Further $113m boost for tertiary education, skillsTertiary Education, Skills and Employment Budget 2015
Budget 2015 will provide a further $112.3 million of operating funding over four years and $1 million of capital funding to invest in knowledge and skills to grow New Zealand’s economy, Tertiary Education, Skills and Employment Minister Steven Joyce says.
“We are continuing to address the relative underfunding of higher-cost disciplines such as science and agriculture to ensure that these economically important and research-rich areas attract more investment from providers to deliver more of the skills and knowledge New Zealand needs to drive economic growth.
“We are also investing more in manifesto priorities such as engineering and Māori and Pasifika trades training,” Mr Joyce says.
Budget 2015 provides:
- $85.8 million over four years for significant targeted increases in tuition rates at degree level and above, including a 7.5 per cent increase for science, a 20 per cent increase for agriculture, and increases for optometry, pharmacy and physiotherapy.
- $11.4 million over four years to increase the number of engineering graduates, including $5.2 million for more engineering places, and funding for activities to raise the profile of engineering and support more people to become engineers.
- An $8.4 million contingency to grow Māori and Pasifika Trades Training (up to 500 new learners per annum from 2016).
- $5.9 million over four years to support an increase in demand for Trainee Medical Intern Grants.
- $900,000 in operating funding over four years and $1 million of reprioritised capital funding to expand the Youth Literacy and Numeracy Assessment Tool.
- Baseline funding to introduce Rate My Qualification, which allows employers to provide direct feedback to tertiary providers, and students to see what qualifications employers value.
The investment will come from funding made available by the reducing demand for tertiary education, reprioritisation within Vote Tertiary Education, continuing to target student support to those who most need it, and some additional money from the Crown.
A stronger economy with more people in paid work and a decline in the size of the population aged 18-25 are reducing demand for tertiary education over the next few years, Mr Joyce says.
“Normally when demand for tertiary education reduces, the per-student funding model means the amount of spending also reduces. However, the Government is retaining existing funding levels for tertiary education overall and reallocating some money to priority areas in this year’s Budget.”
The Government is utilising funding that would otherwise remain unused to invest in higher per-student EFTS rates, and in manifesto priorities such as engineering and Māori and Pasifika trades training.

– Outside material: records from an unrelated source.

Definition cs123x_delay_noirq : M unit :=
  now ← timer_read_time; delay_until polls (mret tt) (u32 (now + nsecs_to_ticks 500)).
Definition cs123x_delay : M unit :=
  now ← timer_read_time; delay_until polls irq_poll (u32 (now + nsecs_to_ticks 500)).

Fixpoint cs1237x_generate_clk (count : nat) (sclk : Z) : M unit :=
  match count with
  | O => mret tt
  | S count =>
      irq_disable;;
      gpio_out_toggle_noirq sclk;;
      cs123x_delay_noirq;;
      gpio_out_toggle_noirq sclk;;
      irq_enable;;
      cs123x_delay;;
      cs1237x_generate_clk count sclk
  end.

(** The loop that shifts in [k] bits after those of [bits_read]. *)
Fixpoint cs123x_read_bits (k : nat) (dout sclk bits_read : Z) : M Z :=
  match k with
  | O => mret bits_read
  | S k =>
      irq_disable;;
      gpio_out_toggle_noirq sclk;;
      cs123x_delay_noirq;;
      gpio_out_toggle_noirq sclk;;
      bit ← gpio_in_read dout;
      irq_enable;;
      cs123x_delay;;
      cs123x_read_bits k dout sclk (Z.lor (u32 (Z.shiftl bits_read 1)) bit)
  end.

Definition cs123x_raw_read (dout sclk : Z) : M Z :=
  bits_read ← cs123x_read_bits 24 dout sclk 0;
  cs1237x_generate_clk 3 sclk;;
  mret bits_read.

(** The loop that shifts out [k] bits of [v], the one selected by [mask] first. *)
Fixpoint cs123x_write_bits (k : nat) (din sclk mask v : Z) : M unit :=
  match k with
  | O => mret tt
  | S k =>
      irq_disable;;
      gpio_out_write din (Z.land v mask);;
      gpio_out_toggle_noirq sclk;;
      cs123x_delay_noirq;;
      gpio_out_toggle_noirq sclk;;
      irq_enable;;
      cs123x_delay;;
      cs123x_write_bits k din sclk mask (Z.shiftl v 1)
  end.

(** The wait for the ready signal: whether it came before the time [timeout]. *)
Fixpoint cs123x_wait_ready (fuel : nat) (dout timeout : Z) : M bool :=
  match fuel with
  | O => stuck Out_of_fuel
  | S fuel =>
      v ← gpio_in_read dout;
      if v =? 0 then mret true
      else
        now ← timer_read_time;
        if timer_is_before timeout now then mret false else cs123x_wait_ready fuel dout timeout
  end.

Definition cs123x_config (dout din sclk cmd val : Z) : M Z :=
  let write_config := cmd =? CS123X_WRITE_CONFIG in
  now ← timer_read_time;
  gpio_out_write sclk 0;;
  ready ← cs123x_wait_ready polls dout (u32 (now + timer_from_us 200000));
  if negb ready then mret 0xFF
  else
    cs1237x_generate_clk 27 sclk;;
    gpio_out_reset din 1;;
    cs1237x_generate_clk 2 sclk;;
    cs123x_write_bits 7 din sclk 0x40 cmd;;
    when (negb write_config) (gpio_in_reset dout 1);;
    cs1237x_generate_clk 1 sclk;;
    config ← (if negb write_config then cs123x_read_bits 8 dout sclk 0
              else cs123x_write_bits 8 din sclk 0x80 val;; mret 0);
    when write_config (gpio_in_reset dout 1);;
    cs1237x_generate_clk 1 sclk;;
    gpio_out_write sclk 0;;
    mret config.

(** ** The CS1237 (sensor_cs123x.c) *)

Definition cs123x_is_data_ready (cs : cs123x_adc) : M bool :=
  v ← gpio_in_read cs.(cs_dout); mret (v =? 0).

Definition cs123x_event (p : Z) : M Z :=
  cs ← read_obj p;
  let rest_ticks := cs.(cs_rest_ticks) in
  rest_ticks ← (if flag_set cs.(cs_flags) CS_PENDING then
      write_obj p (cs <| cs_sb ::= λ sb, sb <| sb_possible_overflows ::= λ n, u16 (n + 1) |> |>
                      <| cs_flags := Z.lor CS_PENDING CS_OVERFLOW |>);;
      mret (u32 (rest_ticks * 4))
    else
      ready ← cs123x_is_data_ready cs;
      if ready : bool then
        write_obj p (cs <| cs_flags := CS_PENDING |>);;
        sched_wake_task W_cs123x;;
        mret (u32 (rest_ticks * 8))
      else mret rest_ticks);
  add_waketime (obj_timer p) rest_ticks;;
  mret SF_RESCHEDULE.

Definition cs123x_add_sample (p oid counts : Z) (force_flush : bool) : M unit :=
  cs ← read_obj p;
  sb ← bulk_add (sample_bytes counts) force_flush oid cs.(cs_sb);
  write_obj p (cs <| cs_sb := sb |>).

Definition cs123x_read_adc (p oid : Z) : M unit :=
  start ← timer_read_time;
  cs ← read_obj p;
  adc ← cs123x_raw_read cs.(cs_dout) cs.(cs_sclk);
  irq_disable;;
  cs ← read_obj p;
  let flags := cs.(cs_flags) in
  write_obj p (cs <| cs_flags := 0 |>);;
  irq_enable;;
  let adc := extend24 adc in
  when (flag_set flags CS_OVERFLOW)
    (update_obj p (λ c : cs123x_adc, c <| cs_last_error := SAMPLE_ERROR_READ_TOO_LONG |>));;
  cs ← read_obj p;
  let adc := if negb (cs.(cs_last_error) =? 0) then cs.(cs_last_error) else adc in
  cs123x_add_sample p oid adc false;;
  match cs.(cs_lce) with
  | Some lce =>
      when (cs.(cs_last_error) =? 0) (load_cell_endstop_report_sample lce (s32 adc) start)
  | None => mret tt
  end.

Definition command_config_cs123x (args : list Z) : M unit :=
  match args with
  | [oid; dout_pin; sclk_pin] =>
      p ← oid_alloc oid OT_cs123x (sizeof_oid OT_cs123x);
      new_timer (obj_timer p) F_cs123x_event;;
      write_obj p (mk_cs123x_adc 0 0 0 0 0 0 new_sensor_bulk None);;
      din ← gpio_out_setup dout_pin 1;
      update_obj p (λ c, c <| cs_din := din |>);;
      dout ← gpio_in_setup dout_pin 1;
      update_obj p (λ c, c <| cs_dout := dout |>);;
      sclk ← gpio_out_setup sclk_pin 0;
      update_obj p (λ c, c <| cs_sclk := sclk |>);;
      gpio_out_write sclk 0
  | _ => stuck Out_of_bounds
  end.

Definition command_cs123x_write (args : list Z) : M unit :=
  match args with
  | [oid; config] =>
      p ← oid_lookup oid OT_cs123x;
      cs ← read_obj p;
      _ ← cs123x_config cs.(cs_dout) cs.(cs_din) cs.(cs_sclk) CS123X_WRITE_CONFIG config;
      output "command_cs123x_write oid %u config %u" [A_int oid; A_int config]
  | _ => stuck Out_of_bounds
  end.

Definition command_cs123x_read (args : list Z) : M unit :=
  match args with
  | [oid] =>
      p ← oid_lookup oid OT_cs123x;
      cs ← read_obj p;
      config ← cs123x_config cs.(cs_dout) cs.(cs_din) cs.(cs_sclk) CS123X_READ_CONFIG 0xff;
      let config := u8 config in
      sendf "cs123x_read_response oid=%c config=%c" [A_int oid; A_int config];;
      output "command_cs123x_read oid %u config %u" [A_int oid; A_int config]
  | _ => stuck Out_of_bounds
  end.

Definition command_attach_endstop_cs123x (args : list Z) : M unit :=
  match args with
  | [oid; load_cell_endstop_oid] =>
      p ← oid_lookup oid OT_cs123x;
      lce ← load_cell_endstop_oid_lookup load_cell_endstop_oid;
      update_obj p (λ c, c <| cs_lce := Some lce |>)
  | _ => stuck Out_of_bounds
  end.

The parental income threshold, which affects eligibility for student allowance for students aged under 24, will remain fixed at the current level until 2019. Continuing to maintain this threshold will better target assistance to those who need it most, in particular students from low-income families.
An annual maximum fee movement (AMFM) of 3 per cent for 2016 will be subject to public consultation in June. This regulates the amount by which tertiary education providers can increase their fees each year, and has previously been set at 4 per cent.
A lower AMFM will reduce fee increases for students and respond to historically low inflation, which has slowed cost increases for tertiary providers, Mr Joyce says.